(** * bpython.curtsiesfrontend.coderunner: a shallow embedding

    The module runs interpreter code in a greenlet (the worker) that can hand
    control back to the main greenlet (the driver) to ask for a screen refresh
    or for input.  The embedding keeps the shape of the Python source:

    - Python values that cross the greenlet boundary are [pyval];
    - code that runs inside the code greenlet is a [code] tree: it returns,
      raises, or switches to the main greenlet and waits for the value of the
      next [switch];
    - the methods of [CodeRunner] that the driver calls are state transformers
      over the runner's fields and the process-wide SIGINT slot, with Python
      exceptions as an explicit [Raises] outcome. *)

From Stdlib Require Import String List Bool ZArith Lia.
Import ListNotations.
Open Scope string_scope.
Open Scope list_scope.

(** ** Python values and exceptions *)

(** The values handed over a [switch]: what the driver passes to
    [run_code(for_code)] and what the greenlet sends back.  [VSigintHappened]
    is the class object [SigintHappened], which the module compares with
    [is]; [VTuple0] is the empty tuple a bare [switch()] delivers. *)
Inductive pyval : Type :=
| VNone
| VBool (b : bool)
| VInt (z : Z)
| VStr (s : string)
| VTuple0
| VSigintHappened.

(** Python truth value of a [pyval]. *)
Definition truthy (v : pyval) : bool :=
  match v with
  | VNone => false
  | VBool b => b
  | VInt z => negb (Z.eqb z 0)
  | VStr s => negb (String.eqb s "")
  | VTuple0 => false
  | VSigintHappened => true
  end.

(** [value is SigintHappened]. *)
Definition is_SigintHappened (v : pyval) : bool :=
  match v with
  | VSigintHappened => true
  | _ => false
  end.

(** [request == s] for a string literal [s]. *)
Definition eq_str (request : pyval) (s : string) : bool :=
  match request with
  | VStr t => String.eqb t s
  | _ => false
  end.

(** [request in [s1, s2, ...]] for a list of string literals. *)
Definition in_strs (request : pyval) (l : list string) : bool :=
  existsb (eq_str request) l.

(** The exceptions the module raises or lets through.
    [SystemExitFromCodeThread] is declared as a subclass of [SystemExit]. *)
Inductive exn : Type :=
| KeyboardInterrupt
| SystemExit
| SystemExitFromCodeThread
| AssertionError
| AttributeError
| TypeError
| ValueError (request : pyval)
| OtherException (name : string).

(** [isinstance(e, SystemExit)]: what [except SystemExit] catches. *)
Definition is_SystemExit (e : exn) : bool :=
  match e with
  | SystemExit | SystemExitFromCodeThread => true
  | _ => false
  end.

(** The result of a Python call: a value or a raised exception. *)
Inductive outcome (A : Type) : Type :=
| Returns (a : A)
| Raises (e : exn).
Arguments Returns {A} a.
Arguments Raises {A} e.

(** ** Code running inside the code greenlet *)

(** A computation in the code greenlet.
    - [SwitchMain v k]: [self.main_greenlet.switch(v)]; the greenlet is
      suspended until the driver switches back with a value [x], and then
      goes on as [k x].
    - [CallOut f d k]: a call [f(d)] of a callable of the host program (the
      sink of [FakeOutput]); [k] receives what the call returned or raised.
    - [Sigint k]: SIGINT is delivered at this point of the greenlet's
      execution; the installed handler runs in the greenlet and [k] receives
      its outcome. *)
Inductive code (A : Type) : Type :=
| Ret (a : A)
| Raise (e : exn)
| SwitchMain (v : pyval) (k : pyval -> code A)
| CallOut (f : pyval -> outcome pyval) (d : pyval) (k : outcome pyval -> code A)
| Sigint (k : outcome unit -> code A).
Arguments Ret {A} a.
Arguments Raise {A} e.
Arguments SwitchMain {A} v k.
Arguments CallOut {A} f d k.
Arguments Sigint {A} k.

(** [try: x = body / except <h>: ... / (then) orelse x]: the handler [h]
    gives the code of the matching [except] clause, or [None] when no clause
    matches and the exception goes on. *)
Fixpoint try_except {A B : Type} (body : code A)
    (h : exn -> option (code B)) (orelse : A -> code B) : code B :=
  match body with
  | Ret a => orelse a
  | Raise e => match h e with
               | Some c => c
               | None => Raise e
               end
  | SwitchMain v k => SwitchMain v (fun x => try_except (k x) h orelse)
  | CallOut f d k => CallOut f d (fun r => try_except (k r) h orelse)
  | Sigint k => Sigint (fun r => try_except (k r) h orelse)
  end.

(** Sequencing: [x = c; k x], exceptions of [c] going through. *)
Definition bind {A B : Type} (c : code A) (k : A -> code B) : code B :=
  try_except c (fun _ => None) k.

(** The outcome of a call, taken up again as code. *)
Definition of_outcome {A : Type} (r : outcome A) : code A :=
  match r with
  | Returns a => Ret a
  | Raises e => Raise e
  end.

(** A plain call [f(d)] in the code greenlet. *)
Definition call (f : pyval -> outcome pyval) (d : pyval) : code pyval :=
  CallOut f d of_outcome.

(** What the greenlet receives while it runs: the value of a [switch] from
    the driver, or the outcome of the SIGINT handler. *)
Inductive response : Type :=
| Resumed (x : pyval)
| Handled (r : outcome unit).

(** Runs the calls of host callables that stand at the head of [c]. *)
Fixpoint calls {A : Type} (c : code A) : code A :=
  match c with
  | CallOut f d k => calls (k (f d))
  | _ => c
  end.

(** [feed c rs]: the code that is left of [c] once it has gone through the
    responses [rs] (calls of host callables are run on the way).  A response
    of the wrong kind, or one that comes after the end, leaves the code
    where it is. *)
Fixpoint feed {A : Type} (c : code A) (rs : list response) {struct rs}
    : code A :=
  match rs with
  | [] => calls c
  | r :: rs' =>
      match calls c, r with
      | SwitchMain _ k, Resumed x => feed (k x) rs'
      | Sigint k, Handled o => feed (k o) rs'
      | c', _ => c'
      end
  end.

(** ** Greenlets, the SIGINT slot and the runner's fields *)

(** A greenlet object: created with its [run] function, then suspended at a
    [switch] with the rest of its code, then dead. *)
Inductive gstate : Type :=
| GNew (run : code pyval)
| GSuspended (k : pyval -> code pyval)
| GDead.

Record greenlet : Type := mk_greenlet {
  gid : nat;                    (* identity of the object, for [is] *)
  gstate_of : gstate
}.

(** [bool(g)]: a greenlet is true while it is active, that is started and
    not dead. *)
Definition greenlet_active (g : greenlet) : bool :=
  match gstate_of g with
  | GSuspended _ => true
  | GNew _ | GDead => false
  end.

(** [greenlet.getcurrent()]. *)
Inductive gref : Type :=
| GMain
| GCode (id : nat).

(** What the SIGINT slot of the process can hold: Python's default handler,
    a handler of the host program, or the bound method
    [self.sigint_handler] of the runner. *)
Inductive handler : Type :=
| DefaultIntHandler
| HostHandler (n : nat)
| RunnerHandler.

### Work instruction
Set down the listing above in its entirety, exactly as written.

### Solution for this exercise
(** * bpython.curtsiesfrontend.coderunner: a shallow embedding

    The module runs interpreter code in a greenlet (the worker) that can hand
    control back to the main greenlet (the driver) to ask for a screen refresh
    or for input.  The embedding keeps the shape of the Python source:

    - Python values that cross the greenlet boundary are [pyval];
    - code that runs inside the code greenlet is a [code] tree: it returns,
      raises, or switches to the main greenlet and waits for the value of the
      next [switch];
    - the methods of [CodeRunner] that the driver calls are state transformers
      over the runner's fields and the process-wide SIGINT slot, with Python
      exceptions as an explicit [Raises] outcome. *)

From Stdlib Require Import String List Bool ZArith Lia.
Import ListNotations.
Open Scope string_scope.
Open Scope list_scope.

(** ** Python values and exceptions *)

(** The values handed over a [switch]: what the driver passes to
    [run_code(for_code)] and what the greenlet sends back.  [VSigintHappened]
    is the class object [SigintHappened], which the module compares with
    [is]; [VTuple0] is the empty tuple a bare [switch()] delivers. *)
Inductive pyval : Type :=
| VNone
| VBool (b : bool)
| VInt (z : Z)
| VStr (s : string)
| VTuple0
| VSigintHappened.

(** Python truth value of a [pyval]. *)
Definition truthy (v : pyval) : bool :=
  match v with
  | VNone => false
  | VBool b => b
  | VInt z => negb (Z.eqb z 0)
  | VStr s => negb (String.eqb s "")
  | VTuple0 => false
  | VSigintHappened => true
  end.

(** [value is SigintHappened]. *)
Definition is_SigintHappened (v : pyval) : bool :=
  match v with
  | VSigintHappened => true
  | _ => false
  end.

(** [request == s] for a string literal [s]. *)
Definition eq_str (request : pyval) (s : string) : bool :=
  match request with
  | VStr t => String.eqb t s
  | _ => false
  end.

(** [request in [s1, s2, ...]] for a list of string literals. *)
Definition in_strs (request : pyval) (l : list string) : bool :=
  existsb (eq_str request) l.

(** The exceptions the module raises or lets through.
    [SystemExitFromCodeThread] is declared as a subclass of [SystemExit]. *)
Inductive exn : Type :=
| KeyboardInterrupt
| SystemExit
| SystemExitFromCodeThread
| AssertionError
| AttributeError
| TypeError
| ValueError (request : pyval)
| OtherException (name : string).

(** [isinstance(e, SystemExit)]: what [except SystemExit] catches. *)
Definition is_SystemExit (e : exn) : bool :=
  match e with
  | SystemExit | SystemExitFromCodeThread => true
  | _ => false
  end.

(** The result of a Python call: a value or a raised exception. *)
Inductive outcome (A : Type) : Type :=
| Returns (a : A)
| Raises (e : exn).
Arguments Returns {A} a.
Arguments Raises {A} e.

(** ** Code running inside the code greenlet *)

(** A computation in the code greenlet.
    - [SwitchMain v k]: [self.main_greenlet.switch(v)]; the greenlet is
      suspended until the driver switches back with a value [x], and then
      goes on as [k x].
    - [CallOut f d k]: a call [f(d)] of a callable of the host program (the
      sink of [FakeOutput]); [k] receives what the call returned or raised.
    - [Sigint k]: SIGINT is delivered at this point of the greenlet's
      execution; the installed handler runs in the greenlet and [k] receives
      its outcome. *)
Inductive code (A : Type) : Type :=
| Ret (a : A)
| Raise (e : exn)
| SwitchMain (v : pyval) (k : pyval -> code A)
| CallOut (f : pyval -> outcome pyval) (d : pyval) (k : outcome pyval -> code A)
| Sigint (k : outcome unit -> code A).
Arguments Ret {A} a.
Arguments Raise {A} e.
Arguments SwitchMain {A} v k.
Arguments CallOut {A} f d k.
Arguments Sigint {A} k.

(** [try: x = body / except <h>: ... / (then) orelse x]: the handler [h]
    gives the code of the matching [except] clause, or [None] when no clause
    matches and the exception goes on. *)
Fixpoint try_except {A B : Type} (body : code A)
    (h : exn -> option (code B)) (orelse : A -> code B) : code B :=
  match body with
  | Ret a => orelse a
  | Raise e => match h e with
               | Some c => c
               | None => Raise e
               end
  | SwitchMain v k => SwitchMain v (fun x => try_except (k x) h orelse)
  | CallOut f d k => CallOut f d (fun r => try_except (k r) h orelse)
  | Sigint k => Sigint (fun r => try_except (k r) h orelse)
  end.

(** Sequencing: [x = c; k x], exceptions of [c] going through. *)
Definition bind {A B : Type} (c : code A) (k : A -> code B) : code B :=
  try_except c (fun _ => None) k.

(** The outcome of a call, taken up again as code. *)
Definition of_outcome {A : Type} (r : outcome A) : code A :=
  match r with
  | Returns a => Ret a
  | Raises e => Raise e
  end.

(** A plain call [f(d)] in the code greenlet. *)
Definition call (f : pyval -> outcome pyval) (d : pyval) : code pyval :=
  CallOut f d of_outcome.

(** What the greenlet receives while it runs: the value of a [switch] from
    the driver, or the outcome of the SIGINT handler. *)
Inductive response : Type :=
| Resumed (x : pyval)
| Handled (r : outcome unit).

(** Runs the calls of host callables that stand at the head of [c]. *)
Fixpoint calls {A : Type} (c : code A) : code A :=
  match c with
  | CallOut f d k => calls (k (f d))
  | _ => c
  end.

(** [feed c rs]: the code that is left of [c] once it has gone through the
    responses [rs] (calls of host callables are run on the way).  A response
    of the wrong kind, or one that comes after the end, leaves the code
    where it is. *)
Fixpoint feed {A : Type} (c : code A) (rs : list response) {struct rs}
    : code A :=
  match rs with
  | [] => calls c
  | r :: rs' =>
      match calls c, r with
      | SwitchMain _ k, Resumed x => feed (k x) rs'
      | Sigint k, Handled o => feed (k o) rs'
      | c', _ => c'
      end
  end.

(** ** Greenlets, the SIGINT slot and the runner's fields *)

(** A greenlet object: created with its [run] function, then suspended at a
    [switch] with the rest of its code, then dead. *)
Inductive gstate : Type :=
| GNew (run : code pyval)
| GSuspended (k : pyval -> code pyval)
| GDead.

Record greenlet : Type := mk_greenlet {
  gid : nat;                    (* identity of the object, for [is] *)
  gstate_of : gstate
}.

(** [bool(g)]: a greenlet is true while it is active, that is started and
    not dead. *)
Definition greenlet_active (g : greenlet) : bool :=
  match gstate_of g with
  | GSuspended _ => true
  | GNew _ | GDead => false
  end.

(** [greenlet.getcurrent()]. *)
Inductive gref : Type :=
| GMain
| GCode (id : nat).

(** What the SIGINT slot of the process can hold: Python's default handler,
    a handler of the host program, or the bound method
    [self.sigint_handler] of the runner. *)
Inductive handler : Type :=
| DefaultIntHandler
| HostHandler (n : nat)
| RunnerHandler.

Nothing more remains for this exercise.